**DATA**
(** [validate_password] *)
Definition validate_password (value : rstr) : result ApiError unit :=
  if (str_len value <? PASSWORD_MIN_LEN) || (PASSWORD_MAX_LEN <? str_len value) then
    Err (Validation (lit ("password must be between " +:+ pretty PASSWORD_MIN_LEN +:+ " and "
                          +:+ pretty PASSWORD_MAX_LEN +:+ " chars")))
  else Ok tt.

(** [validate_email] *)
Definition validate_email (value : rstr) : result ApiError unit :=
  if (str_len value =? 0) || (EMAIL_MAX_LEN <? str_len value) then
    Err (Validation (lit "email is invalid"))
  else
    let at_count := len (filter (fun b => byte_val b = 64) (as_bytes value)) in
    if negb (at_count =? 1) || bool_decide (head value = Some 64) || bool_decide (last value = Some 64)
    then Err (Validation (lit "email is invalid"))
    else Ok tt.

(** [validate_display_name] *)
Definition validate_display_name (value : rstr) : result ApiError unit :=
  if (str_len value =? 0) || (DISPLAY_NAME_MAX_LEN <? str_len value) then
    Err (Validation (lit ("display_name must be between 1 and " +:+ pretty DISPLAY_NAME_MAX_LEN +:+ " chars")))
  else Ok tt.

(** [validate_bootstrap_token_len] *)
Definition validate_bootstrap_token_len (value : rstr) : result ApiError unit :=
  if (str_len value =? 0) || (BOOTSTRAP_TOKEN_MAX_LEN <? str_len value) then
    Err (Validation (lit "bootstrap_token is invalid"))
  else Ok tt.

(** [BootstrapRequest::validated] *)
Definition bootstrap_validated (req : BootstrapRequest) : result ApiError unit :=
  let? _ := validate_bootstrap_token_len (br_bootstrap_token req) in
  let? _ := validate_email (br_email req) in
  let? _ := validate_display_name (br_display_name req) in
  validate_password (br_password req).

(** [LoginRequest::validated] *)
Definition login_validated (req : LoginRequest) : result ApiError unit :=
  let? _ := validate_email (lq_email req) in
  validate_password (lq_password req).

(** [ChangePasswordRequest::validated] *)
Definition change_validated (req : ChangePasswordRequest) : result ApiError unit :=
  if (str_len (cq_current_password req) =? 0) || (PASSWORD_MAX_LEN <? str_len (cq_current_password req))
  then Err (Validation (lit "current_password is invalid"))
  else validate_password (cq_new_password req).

**WHAT THE TASK ASKS**
Each line of the listing above that contains the word "ApiError" is to be copied.

**EXERCISE SOLUTION**
Definition validate_password (value : rstr) : result ApiError unit :=
Definition validate_email (value : rstr) : result ApiError unit :=
Definition validate_display_name (value : rstr) : result ApiError unit :=
Definition validate_bootstrap_token_len (value : rstr) : result ApiError unit :=
Definition bootstrap_validated (req : BootstrapRequest) : result ApiError unit :=
Definition login_validated (req : LoginRequest) : result ApiError unit :=
Definition change_validated (req : ChangePasswordRequest) : result ApiError unit :=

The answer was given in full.